ASCENSÃO E QUEDA
Seguindo tendência nacional, PT definha nas urnas de Mato Grosso em 2016
04 de Outubro de 2016, 08h24
Bem diferente a realidade do Partido dos Trabalhadores (PT), neste pós eleições de 2016, se comparado ao mesmo período dos últimos pleitos municipais (em 2012) e no presidencial (2014).
Definhou a estrela vermelha. Havia conseguido número recorde de prefeituras em todo o Brasil e perdeu praticamente todas. Em Mato Grosso, o PT decepcionou e recuou no tempo. Vinte anos mais ou menos.

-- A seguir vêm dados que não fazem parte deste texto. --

(** The driver the calls of [usb_hid] are dispatched to. *)
Definition active_driver (s : UsbHid) : HidDriver W :=
  match ACTIVE s with
  | ActiveNone => no_driver
  | ActiveUhci => uhci
  | ActiveOhci => ohci
  | ActiveEhci => ehci find_ehci
  | ActiveXhci => xhci_backend (BACKEND s)
  end.

Definition init (skew : Z) (w : W) (s : UsbHid) : W * UsbHid :=
  let s := s <| PREV_KBD_REPORT := replicate 8 0 |> <| KBD_Q_HEAD := 0%nat |>
             <| KBD_Q_TAIL := 0%nat |> <| ACTIVE := ActiveNone |> in
  let '(w, pi) := scan_usb_host_prog_if w in
  let s := s <| DETECTED := match pi with Some pi => pci_prog_to_kind pi | None => HostNone end |> in
  let '(w, io) := find_usb_uhci_io w in
  let '(w, ok) := if io : bool then hd_init uhci skew w else (w, false) in
  if ok : bool then (w, s <| ACTIVE := ActiveUhci |> <| DETECTED := HostUhci |>)
  else
    let '(w, b, ok) := xhci_init skew w in
    let s := s <| BACKEND := b |> in
    if ok : bool then (w, s <| ACTIVE := ActiveXhci |> <| DETECTED := HostXhci |>)
    else
      let '(w, ok) := hd_init ohci skew w in
      if ok : bool then (w, s <| ACTIVE := ActiveOhci |> <| DETECTED := HostOhci |>)
      else
        let '(w, ok) := hd_init (ehci find_ehci) skew w in
        if ok : bool then (w, s <| ACTIVE := ActiveEhci |> <| DETECTED := HostEhci |>)
        else (w, s).

Definition poll_hid_slot (idx : nat) (w : W) (s : UsbHid) : W * option (Z * Z * Z) :=
  hd_poll_mouse_slot (active_driver s) idx w.
Definition usb_mouse_count (w : W) (s : UsbHid) : nat := hd_usb_mouse_count (active_driver s) w.
Definition usb_mouse_active (w : W) (s : UsbHid) : bool := hd_mouse_ready (active_driver s) w.
Definition usb_keyboard_active (w : W) (s : UsbHid) : bool := hd_keyboard_ready (active_driver s) w.
Definition usb_ps2_kbd_should_ignore (w : W) (s : UsbHid) : bool :=
  hd_kbd_suppresses_ps2 (active_driver s) w.
Definition poll_keyboard_report_any (w : W) (s : UsbHid) : W * option bytes :=
  hd_poll_keyboard_report (active_driver s) w.

(** ** Key presses *)

Definition kbd_q_push (usage : Z) (shift : bool) (s : UsbHid) : rust UsbHid :=
  let n := ((KBD_Q_TAIL s + 1) `mod` KBD_Q_CAP)%nat in
  if decide (n = KBD_Q_HEAD s) then Ret s
  else
    q ← wr (KBD_QUEUE s) (KBD_Q_TAIL s) (usage, shift);
    Ret (s <| KBD_QUEUE := q |> <| KBD_Q_TAIL := n |>).

Definition kbd_q_pop (s : UsbHid) : rust (UsbHid * option (Z * bool)) :=
  if decide (KBD_Q_HEAD s = KBD_Q_TAIL s) then Ret (s, None)
  else
    v ← rd (KBD_QUEUE s) (KBD_Q_HEAD s);
    Ret (s <| KBD_Q_HEAD := ((KBD_Q_HEAD s + 1) `mod` KBD_Q_CAP)%nat |>, Some v).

Para se ter uma ideia, nos 12 maiores municípios do Estado, o PT só conseguiu 3 vagas de vereador, sendo uma em Alta Floresta com Mequiel Zacarias, uma em Lucas do Rio Verde com Cristiani e outra em Colíder, com Edina Martins.
Em Cuiabá, o PT fica sem representante no Legislativo. Seus dois vereadores, Alan Kardec e Arilson da Silva, não se reelegeram.
Das 12 maiores cidades mato-grossenses, o PT não terá uma voz nas câmaras de Cuiabá, Várzea Grande, Rondonópolis, Sinop, Barra do Garças, Cáceres, Sorriso, Tangará da Serra e Primavera do Leste. E, de 141 prefeituras, só vai comandar duas (Juína e Castanheira).
Reflexos da Lava Jato, do processo de impeachment... Dos tantos episódios que certamente estão por vir. Se em Brasília se blinda a cúpula, nos degraus abaixo pagam o pato os candidatos nas urnas.
Seja na capital federal ou em cada município o PT precisa renascer, voltar à cartilha que lhe dera a credibilidade do início dos anos 90. Missão impossível.